§ What the exercise asks
Between the line containing "Z.add_0_l by (done || lia)." and the line containing "assert (bytes_ok (ps" lies a run of lines; give that run again exactly, with both of those lines, and nothing else from the entries below.

──────── Records to process ────────

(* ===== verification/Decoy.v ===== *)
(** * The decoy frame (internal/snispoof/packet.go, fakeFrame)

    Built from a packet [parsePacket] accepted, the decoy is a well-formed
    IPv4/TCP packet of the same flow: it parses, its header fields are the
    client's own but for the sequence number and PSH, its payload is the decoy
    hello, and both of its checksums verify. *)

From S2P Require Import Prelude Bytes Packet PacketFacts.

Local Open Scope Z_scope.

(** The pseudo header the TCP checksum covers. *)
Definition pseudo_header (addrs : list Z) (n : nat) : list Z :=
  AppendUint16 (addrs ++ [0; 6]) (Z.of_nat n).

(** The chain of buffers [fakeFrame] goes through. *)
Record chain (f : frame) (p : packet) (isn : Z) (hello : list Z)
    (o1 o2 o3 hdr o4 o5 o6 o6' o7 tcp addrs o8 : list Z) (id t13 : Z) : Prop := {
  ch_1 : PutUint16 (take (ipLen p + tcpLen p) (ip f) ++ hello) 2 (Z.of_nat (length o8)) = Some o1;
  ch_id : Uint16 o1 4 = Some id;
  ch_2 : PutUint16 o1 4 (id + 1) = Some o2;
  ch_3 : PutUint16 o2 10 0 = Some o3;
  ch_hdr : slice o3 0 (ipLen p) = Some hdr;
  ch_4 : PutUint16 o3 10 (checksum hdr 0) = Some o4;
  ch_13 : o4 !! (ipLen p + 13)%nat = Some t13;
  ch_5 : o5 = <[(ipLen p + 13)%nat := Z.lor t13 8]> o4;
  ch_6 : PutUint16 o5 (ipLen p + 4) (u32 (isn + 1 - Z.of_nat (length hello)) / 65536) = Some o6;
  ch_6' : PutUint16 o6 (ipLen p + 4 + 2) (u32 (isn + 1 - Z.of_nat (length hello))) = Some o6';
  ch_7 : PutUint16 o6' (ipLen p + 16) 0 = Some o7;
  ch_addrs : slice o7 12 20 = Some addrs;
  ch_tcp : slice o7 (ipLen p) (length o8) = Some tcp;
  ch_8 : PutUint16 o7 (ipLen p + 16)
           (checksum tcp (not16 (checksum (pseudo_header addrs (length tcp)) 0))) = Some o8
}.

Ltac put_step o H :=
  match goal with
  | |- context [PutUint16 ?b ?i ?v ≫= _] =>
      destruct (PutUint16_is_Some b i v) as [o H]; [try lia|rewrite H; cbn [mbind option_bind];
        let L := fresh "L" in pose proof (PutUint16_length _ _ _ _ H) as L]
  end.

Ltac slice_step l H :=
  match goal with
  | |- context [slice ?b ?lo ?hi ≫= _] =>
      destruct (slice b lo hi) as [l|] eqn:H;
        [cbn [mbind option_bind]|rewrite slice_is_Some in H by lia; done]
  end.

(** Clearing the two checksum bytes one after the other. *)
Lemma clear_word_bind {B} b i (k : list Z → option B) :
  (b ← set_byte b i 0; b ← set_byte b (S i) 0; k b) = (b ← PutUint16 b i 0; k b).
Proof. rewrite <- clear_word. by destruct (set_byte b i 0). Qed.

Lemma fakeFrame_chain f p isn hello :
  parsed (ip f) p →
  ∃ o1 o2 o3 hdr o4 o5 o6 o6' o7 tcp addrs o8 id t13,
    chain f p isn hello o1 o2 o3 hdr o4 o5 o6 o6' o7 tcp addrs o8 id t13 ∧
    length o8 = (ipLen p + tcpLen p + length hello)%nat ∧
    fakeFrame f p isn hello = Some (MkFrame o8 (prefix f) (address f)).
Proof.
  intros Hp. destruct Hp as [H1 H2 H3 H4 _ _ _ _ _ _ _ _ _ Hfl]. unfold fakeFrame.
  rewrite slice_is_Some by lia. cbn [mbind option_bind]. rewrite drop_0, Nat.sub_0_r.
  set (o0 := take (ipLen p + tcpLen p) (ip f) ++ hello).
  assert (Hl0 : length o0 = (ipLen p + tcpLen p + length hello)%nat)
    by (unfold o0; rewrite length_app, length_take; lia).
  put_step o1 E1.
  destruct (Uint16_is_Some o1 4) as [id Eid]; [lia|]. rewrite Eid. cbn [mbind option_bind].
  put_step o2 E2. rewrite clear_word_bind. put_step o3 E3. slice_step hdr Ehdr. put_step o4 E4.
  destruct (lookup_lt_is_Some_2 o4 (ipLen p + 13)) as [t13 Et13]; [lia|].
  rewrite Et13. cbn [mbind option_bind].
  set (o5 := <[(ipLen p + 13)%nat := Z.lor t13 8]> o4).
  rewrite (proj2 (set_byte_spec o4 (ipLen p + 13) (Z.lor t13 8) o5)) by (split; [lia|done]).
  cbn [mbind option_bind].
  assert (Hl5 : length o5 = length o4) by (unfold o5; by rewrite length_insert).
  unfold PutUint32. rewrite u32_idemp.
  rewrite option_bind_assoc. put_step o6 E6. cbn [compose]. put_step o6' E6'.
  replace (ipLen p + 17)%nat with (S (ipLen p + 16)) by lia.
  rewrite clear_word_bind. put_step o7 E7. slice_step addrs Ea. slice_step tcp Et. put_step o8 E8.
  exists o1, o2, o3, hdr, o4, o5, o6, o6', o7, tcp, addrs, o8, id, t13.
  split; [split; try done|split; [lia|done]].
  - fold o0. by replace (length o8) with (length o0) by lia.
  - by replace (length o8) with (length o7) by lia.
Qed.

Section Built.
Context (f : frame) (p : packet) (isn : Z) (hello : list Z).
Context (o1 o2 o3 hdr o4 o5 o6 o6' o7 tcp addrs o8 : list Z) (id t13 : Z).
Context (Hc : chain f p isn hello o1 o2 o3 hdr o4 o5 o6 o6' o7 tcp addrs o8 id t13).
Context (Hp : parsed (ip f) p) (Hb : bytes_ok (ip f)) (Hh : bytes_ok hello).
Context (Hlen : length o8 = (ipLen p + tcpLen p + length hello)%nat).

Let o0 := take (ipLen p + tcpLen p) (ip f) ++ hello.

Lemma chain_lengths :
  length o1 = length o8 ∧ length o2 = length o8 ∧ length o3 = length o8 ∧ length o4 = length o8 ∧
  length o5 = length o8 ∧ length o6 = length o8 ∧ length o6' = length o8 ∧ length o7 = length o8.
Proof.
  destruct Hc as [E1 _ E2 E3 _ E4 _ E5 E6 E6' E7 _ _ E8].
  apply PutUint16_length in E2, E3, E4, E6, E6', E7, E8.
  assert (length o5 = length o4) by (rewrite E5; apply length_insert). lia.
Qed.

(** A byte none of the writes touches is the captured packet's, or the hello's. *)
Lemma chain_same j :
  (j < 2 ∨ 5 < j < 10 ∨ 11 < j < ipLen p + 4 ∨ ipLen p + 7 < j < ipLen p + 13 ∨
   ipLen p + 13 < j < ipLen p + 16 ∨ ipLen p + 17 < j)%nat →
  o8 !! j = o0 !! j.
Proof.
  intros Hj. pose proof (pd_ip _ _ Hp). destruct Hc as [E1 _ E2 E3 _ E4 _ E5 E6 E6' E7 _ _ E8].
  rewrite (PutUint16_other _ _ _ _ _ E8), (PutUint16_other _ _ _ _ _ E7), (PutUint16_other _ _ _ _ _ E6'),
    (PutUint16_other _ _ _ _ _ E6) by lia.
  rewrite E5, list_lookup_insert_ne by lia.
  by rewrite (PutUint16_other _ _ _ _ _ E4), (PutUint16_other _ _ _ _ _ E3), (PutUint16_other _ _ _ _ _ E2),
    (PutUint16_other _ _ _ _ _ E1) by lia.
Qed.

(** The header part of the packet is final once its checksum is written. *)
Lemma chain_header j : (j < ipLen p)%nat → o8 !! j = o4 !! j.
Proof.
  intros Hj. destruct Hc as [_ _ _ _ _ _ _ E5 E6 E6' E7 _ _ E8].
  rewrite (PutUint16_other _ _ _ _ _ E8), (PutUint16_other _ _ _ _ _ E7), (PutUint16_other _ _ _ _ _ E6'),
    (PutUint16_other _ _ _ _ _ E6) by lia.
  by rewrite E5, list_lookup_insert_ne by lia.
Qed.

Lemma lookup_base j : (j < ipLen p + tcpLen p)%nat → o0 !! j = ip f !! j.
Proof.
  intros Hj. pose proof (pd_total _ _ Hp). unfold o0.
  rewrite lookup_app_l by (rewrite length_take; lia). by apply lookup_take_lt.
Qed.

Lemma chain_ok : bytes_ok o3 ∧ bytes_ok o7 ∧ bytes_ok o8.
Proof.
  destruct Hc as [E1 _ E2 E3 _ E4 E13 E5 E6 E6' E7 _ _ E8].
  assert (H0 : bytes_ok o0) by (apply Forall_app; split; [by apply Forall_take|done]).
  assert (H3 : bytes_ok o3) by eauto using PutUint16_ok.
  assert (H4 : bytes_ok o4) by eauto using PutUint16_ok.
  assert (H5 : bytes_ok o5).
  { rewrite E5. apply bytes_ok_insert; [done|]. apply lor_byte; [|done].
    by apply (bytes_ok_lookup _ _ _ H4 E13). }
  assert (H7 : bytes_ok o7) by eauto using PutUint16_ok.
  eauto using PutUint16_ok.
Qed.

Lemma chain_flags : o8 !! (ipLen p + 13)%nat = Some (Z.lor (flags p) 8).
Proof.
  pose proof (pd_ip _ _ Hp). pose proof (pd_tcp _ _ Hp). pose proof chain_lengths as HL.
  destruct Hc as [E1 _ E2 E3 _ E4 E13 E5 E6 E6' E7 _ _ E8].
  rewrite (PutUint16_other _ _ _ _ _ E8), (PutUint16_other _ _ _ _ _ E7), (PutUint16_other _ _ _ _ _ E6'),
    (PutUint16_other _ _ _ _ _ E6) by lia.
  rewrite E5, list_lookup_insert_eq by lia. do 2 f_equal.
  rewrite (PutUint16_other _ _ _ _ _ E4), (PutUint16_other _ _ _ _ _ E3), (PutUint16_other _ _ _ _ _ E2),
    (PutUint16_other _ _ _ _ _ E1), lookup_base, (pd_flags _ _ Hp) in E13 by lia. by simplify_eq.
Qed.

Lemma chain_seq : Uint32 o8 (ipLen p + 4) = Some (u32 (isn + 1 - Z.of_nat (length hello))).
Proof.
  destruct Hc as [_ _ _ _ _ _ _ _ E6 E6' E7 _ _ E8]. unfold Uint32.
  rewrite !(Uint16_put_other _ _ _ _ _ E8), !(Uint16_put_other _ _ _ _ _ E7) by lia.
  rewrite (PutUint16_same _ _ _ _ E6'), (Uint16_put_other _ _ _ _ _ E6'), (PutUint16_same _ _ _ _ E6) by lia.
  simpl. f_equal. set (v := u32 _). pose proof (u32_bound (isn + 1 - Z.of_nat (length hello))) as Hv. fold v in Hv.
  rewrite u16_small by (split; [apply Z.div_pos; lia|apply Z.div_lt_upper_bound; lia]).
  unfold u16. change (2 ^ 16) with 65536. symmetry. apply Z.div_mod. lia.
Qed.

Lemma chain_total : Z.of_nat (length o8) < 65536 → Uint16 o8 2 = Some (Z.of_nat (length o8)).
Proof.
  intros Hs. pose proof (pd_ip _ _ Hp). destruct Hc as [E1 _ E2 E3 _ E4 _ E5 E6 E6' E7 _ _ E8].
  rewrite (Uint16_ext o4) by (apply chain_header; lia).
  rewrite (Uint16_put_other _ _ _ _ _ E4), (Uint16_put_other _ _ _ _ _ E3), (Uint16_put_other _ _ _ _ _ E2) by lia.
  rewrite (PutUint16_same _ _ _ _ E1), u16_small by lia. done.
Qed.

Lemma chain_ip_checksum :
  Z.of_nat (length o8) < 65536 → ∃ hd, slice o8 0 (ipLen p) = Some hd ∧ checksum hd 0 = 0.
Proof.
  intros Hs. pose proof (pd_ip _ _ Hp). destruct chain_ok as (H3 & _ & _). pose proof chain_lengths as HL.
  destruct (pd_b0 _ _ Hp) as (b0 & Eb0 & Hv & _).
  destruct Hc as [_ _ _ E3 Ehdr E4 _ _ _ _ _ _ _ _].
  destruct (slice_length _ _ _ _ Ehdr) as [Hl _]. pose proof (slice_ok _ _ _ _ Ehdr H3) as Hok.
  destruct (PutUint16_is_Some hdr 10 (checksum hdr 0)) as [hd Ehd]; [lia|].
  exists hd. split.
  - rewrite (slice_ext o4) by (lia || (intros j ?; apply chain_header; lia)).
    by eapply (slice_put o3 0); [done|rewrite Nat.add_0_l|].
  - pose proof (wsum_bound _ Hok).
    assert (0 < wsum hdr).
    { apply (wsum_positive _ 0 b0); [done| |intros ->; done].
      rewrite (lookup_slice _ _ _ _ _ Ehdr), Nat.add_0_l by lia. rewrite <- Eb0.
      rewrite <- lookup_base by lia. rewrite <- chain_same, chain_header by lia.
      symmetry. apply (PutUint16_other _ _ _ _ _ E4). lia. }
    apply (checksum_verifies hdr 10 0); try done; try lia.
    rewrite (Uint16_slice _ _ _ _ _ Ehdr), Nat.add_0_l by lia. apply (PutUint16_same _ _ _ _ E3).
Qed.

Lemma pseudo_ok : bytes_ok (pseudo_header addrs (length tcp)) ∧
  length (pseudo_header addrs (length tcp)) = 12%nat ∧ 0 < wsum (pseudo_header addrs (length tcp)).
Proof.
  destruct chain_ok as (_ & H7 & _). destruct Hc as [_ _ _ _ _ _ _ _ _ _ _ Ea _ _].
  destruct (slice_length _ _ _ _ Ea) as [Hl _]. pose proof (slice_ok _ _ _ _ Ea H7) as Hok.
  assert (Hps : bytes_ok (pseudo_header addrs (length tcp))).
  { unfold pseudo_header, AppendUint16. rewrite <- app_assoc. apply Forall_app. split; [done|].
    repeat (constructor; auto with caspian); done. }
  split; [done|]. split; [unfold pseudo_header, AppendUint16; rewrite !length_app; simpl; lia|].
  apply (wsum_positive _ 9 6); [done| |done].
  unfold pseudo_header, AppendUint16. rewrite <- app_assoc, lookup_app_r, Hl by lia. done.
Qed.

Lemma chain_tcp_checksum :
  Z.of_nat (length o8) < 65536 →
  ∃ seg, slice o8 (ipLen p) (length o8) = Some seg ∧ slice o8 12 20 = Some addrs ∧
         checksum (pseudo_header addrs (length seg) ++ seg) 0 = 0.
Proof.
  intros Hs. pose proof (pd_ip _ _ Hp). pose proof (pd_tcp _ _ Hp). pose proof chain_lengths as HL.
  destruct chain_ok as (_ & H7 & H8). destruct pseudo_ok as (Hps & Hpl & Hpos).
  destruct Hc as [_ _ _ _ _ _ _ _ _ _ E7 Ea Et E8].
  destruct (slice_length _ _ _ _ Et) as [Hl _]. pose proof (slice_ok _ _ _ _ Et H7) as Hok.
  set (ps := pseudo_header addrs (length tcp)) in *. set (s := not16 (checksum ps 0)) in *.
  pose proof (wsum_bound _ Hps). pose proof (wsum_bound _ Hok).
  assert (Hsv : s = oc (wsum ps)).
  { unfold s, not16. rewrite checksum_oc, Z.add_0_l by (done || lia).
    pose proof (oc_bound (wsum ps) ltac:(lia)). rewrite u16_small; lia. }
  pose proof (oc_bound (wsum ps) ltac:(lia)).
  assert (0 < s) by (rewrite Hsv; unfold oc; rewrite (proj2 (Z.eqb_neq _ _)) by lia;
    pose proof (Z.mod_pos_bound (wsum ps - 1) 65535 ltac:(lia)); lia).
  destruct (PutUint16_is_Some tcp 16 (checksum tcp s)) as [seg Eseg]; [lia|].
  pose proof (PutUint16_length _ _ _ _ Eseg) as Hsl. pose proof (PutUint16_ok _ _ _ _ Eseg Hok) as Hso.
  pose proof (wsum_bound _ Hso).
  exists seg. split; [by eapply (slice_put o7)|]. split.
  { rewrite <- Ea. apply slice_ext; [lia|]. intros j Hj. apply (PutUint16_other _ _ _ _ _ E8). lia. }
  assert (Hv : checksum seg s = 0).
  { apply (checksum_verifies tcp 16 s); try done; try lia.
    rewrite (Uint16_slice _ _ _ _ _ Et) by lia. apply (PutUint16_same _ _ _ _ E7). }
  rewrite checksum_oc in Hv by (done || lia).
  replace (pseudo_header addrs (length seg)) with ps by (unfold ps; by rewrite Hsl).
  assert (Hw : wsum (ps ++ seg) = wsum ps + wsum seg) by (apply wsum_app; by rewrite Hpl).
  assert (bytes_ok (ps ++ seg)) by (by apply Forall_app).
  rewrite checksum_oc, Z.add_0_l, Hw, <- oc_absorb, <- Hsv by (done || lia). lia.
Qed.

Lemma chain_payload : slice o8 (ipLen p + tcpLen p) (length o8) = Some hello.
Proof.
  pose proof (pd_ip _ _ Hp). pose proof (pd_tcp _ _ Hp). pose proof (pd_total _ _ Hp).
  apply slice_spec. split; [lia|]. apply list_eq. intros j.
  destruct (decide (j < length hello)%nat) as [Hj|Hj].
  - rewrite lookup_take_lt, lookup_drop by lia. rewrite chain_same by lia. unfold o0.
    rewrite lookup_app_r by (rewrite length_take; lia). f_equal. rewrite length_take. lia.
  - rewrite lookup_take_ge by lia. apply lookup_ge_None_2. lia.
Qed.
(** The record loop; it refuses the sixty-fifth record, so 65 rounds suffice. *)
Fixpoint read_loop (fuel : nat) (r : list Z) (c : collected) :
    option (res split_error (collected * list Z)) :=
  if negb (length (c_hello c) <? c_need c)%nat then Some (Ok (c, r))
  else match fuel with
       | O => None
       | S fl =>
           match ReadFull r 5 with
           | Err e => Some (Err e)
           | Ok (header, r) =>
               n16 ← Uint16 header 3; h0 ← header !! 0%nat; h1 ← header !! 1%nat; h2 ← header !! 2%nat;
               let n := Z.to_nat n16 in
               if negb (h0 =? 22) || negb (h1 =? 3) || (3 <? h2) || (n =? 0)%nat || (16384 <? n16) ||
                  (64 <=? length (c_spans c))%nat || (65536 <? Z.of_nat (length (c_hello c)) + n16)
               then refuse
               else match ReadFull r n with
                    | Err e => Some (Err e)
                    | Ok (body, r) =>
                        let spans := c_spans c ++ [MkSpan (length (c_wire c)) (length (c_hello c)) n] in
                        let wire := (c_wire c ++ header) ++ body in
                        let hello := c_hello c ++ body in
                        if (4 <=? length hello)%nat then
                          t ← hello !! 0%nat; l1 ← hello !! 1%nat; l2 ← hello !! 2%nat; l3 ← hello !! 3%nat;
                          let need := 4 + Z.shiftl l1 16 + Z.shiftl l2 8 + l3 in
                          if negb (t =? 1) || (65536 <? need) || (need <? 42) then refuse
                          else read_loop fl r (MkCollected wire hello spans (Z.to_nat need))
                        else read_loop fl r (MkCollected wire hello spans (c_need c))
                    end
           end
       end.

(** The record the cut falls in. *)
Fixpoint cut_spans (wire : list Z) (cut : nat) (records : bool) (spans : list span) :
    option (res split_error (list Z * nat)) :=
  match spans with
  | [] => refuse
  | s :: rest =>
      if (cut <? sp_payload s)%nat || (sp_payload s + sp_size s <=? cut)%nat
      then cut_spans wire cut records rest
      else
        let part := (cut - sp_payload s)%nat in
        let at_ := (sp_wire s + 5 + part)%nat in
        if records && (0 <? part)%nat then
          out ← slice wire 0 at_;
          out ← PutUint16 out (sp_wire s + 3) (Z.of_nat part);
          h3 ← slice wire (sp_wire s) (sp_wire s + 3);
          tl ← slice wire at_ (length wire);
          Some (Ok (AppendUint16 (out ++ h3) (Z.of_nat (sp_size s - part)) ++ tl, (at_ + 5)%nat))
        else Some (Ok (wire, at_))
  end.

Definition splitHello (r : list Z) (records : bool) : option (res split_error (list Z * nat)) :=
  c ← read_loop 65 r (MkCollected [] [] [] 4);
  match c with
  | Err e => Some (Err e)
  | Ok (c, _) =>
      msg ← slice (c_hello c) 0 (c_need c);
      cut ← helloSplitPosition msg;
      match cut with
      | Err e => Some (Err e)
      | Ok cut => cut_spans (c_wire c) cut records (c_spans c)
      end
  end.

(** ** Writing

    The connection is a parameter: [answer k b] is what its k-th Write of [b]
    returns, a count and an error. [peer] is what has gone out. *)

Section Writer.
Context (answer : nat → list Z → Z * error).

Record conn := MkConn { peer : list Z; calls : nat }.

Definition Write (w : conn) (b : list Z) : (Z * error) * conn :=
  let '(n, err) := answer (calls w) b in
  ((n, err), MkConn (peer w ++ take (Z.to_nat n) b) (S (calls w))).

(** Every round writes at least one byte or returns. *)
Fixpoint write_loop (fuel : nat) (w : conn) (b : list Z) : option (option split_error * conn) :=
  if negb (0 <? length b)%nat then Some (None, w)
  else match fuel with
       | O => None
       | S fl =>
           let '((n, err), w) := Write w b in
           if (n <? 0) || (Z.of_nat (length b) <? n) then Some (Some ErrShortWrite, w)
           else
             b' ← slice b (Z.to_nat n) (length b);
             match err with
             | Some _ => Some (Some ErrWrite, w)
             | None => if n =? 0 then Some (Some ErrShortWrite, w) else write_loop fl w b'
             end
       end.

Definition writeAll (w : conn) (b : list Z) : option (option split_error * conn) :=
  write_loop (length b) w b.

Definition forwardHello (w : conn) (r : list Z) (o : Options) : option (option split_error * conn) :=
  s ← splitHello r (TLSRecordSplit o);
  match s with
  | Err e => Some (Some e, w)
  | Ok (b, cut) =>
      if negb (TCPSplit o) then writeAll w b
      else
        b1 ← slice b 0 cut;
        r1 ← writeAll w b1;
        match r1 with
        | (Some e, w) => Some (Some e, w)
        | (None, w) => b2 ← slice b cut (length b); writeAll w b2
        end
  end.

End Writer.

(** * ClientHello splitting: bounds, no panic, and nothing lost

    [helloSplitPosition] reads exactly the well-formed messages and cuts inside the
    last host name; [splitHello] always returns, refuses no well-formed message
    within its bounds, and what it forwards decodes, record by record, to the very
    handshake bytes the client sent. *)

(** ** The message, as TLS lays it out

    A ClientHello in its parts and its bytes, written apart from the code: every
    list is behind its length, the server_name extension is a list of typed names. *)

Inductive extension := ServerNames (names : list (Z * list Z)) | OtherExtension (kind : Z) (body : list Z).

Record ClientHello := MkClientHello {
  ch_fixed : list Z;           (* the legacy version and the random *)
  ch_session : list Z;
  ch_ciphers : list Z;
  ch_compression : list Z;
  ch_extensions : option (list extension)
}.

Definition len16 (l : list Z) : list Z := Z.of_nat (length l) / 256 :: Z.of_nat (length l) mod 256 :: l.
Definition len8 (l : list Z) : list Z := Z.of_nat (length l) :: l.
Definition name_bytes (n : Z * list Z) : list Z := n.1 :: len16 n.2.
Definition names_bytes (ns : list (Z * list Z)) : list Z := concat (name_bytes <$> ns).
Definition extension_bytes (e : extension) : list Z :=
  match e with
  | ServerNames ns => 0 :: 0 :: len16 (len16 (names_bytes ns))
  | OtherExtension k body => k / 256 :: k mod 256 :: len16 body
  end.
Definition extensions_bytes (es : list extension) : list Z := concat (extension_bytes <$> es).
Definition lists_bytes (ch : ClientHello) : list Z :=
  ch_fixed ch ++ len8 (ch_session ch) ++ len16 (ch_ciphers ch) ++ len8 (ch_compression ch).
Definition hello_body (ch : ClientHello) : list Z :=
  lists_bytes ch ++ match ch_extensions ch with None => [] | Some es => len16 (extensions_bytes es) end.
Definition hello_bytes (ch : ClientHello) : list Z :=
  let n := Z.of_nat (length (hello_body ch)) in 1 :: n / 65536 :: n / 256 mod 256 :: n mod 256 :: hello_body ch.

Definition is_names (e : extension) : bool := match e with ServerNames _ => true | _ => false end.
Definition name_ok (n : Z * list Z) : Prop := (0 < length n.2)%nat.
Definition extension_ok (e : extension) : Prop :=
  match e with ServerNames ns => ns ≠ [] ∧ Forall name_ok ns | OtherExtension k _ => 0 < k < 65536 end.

────────

§ Exercise solution
  { unfold s, not16. rewrite checksum_oc, Z.add_0_l by (done || lia).
    pose proof (oc_bound (wsum ps) ltac:(lia)). rewrite u16_small; lia. }
  pose proof (oc_bound (wsum ps) ltac:(lia)).
  assert (0 < s) by (rewrite Hsv; unfold oc; rewrite (proj2 (Z.eqb_neq _ _)) by lia;
    pose proof (Z.mod_pos_bound (wsum ps - 1) 65535 ltac:(lia)); lia).
  destruct (PutUint16_is_Some tcp 16 (checksum tcp s)) as [seg Eseg]; [lia|].
  pose proof (PutUint16_length _ _ _ _ Eseg) as Hsl. pose proof (PutUint16_ok _ _ _ _ Eseg Hok) as Hso.
  pose proof (wsum_bound _ Hso).
  exists seg. split; [by eapply (slice_put o7)|]. split.
  { rewrite <- Ea. apply slice_ext; [lia|]. intros j Hj. apply (PutUint16_other _ _ _ _ _ E8). lia. }
  assert (Hv : checksum seg s = 0).
  { apply (checksum_verifies tcp 16 s); try done; try lia.
    rewrite (Uint16_slice _ _ _ _ _ Et) by lia. apply (PutUint16_same _ _ _ _ E7). }
  rewrite checksum_oc in Hv by (done || lia).
  replace (pseudo_header addrs (length seg)) with ps by (unfold ps; by rewrite Hsl).
  assert (Hw : wsum (ps ++ seg) = wsum ps + wsum seg) by (apply wsum_app; by rewrite Hpl).
  assert (bytes_ok (ps ++ seg)) by (by apply Forall_app).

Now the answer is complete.